▸ **EXERCISE**
Transcribe, without alteration, only the lines from the one containing "let* result_main := map_result" through the last line of the material, both ends included.

▸ **EXTRACTED INFORMATION**
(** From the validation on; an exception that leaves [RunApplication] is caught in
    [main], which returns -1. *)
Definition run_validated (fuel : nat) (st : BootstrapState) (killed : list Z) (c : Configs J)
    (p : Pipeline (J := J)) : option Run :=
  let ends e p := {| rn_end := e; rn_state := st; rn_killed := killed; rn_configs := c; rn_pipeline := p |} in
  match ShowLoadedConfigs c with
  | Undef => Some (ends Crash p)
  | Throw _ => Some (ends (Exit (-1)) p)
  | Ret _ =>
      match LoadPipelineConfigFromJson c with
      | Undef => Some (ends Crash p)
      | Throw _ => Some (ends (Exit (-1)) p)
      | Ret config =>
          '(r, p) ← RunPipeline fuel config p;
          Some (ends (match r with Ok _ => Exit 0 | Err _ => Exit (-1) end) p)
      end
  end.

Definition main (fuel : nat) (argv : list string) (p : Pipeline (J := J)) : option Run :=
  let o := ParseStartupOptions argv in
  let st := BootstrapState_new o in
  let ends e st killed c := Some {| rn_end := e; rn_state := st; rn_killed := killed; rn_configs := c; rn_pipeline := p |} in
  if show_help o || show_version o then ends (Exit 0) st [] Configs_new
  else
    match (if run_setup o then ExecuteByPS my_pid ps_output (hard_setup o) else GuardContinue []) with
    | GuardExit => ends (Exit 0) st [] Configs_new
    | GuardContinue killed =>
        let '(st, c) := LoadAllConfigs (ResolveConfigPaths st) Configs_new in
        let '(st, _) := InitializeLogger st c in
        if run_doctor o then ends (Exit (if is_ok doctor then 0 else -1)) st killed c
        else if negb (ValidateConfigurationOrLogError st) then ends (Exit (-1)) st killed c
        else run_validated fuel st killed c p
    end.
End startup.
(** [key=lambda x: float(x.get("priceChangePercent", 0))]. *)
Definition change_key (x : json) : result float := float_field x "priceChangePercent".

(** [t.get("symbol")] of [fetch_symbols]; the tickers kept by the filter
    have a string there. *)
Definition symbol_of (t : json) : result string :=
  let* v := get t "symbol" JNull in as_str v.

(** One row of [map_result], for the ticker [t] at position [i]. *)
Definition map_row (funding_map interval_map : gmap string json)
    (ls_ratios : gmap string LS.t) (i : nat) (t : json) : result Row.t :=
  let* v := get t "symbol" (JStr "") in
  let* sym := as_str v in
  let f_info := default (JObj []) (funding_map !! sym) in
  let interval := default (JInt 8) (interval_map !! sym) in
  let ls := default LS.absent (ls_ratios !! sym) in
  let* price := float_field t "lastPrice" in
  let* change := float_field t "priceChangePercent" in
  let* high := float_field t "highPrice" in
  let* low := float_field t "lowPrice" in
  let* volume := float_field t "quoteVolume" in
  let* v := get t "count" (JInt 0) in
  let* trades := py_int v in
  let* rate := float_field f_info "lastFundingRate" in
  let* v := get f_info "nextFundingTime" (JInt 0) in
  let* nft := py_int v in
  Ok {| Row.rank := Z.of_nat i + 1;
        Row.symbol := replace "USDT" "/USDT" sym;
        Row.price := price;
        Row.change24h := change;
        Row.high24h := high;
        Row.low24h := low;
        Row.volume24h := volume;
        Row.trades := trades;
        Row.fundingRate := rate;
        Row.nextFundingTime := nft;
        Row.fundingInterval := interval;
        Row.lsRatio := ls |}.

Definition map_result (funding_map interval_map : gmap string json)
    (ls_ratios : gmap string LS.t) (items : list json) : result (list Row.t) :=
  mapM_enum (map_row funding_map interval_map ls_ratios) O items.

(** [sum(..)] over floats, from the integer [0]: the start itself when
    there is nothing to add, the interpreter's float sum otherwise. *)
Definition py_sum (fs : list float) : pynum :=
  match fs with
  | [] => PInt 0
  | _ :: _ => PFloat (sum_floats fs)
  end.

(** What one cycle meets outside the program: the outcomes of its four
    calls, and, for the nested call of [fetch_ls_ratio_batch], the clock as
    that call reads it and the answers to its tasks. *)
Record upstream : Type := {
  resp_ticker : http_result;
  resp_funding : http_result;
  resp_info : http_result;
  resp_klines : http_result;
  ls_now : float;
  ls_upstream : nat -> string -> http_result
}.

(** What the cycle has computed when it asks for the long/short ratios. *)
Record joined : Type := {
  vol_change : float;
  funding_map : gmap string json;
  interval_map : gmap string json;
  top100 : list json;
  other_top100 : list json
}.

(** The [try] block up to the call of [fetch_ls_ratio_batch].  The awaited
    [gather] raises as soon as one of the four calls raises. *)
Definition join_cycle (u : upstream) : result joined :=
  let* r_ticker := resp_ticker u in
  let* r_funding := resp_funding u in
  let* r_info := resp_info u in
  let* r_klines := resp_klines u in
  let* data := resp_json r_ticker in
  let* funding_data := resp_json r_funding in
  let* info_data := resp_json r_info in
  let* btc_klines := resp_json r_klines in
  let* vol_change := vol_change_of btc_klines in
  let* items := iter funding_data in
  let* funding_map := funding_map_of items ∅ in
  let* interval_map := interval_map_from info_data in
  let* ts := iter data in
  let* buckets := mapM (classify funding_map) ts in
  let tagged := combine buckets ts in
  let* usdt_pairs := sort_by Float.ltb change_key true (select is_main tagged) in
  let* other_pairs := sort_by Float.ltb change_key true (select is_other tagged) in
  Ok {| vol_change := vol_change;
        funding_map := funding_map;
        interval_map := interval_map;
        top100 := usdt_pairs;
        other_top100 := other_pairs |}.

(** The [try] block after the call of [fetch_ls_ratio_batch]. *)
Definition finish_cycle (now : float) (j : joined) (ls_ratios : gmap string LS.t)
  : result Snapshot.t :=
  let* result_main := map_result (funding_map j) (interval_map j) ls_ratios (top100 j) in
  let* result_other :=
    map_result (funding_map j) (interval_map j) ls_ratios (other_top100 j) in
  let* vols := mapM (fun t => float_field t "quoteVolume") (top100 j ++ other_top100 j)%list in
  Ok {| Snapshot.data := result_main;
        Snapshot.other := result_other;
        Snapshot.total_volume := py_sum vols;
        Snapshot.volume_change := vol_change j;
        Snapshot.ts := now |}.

▸ **SOLUTION FOR THIS TASK**
  let* result_main := map_result (funding_map j) (interval_map j) ls_ratios (top100 j) in
  let* result_other :=
    map_result (funding_map j) (interval_map j) ls_ratios (other_top100 j) in
  let* vols := mapM (fun t => float_field t "quoteVolume") (top100 j ++ other_top100 j)%list in
  Ok {| Snapshot.data := result_main;
        Snapshot.other := result_other;
        Snapshot.total_volume := py_sum vols;
        Snapshot.volume_change := vol_change j;
        Snapshot.ts := now |}.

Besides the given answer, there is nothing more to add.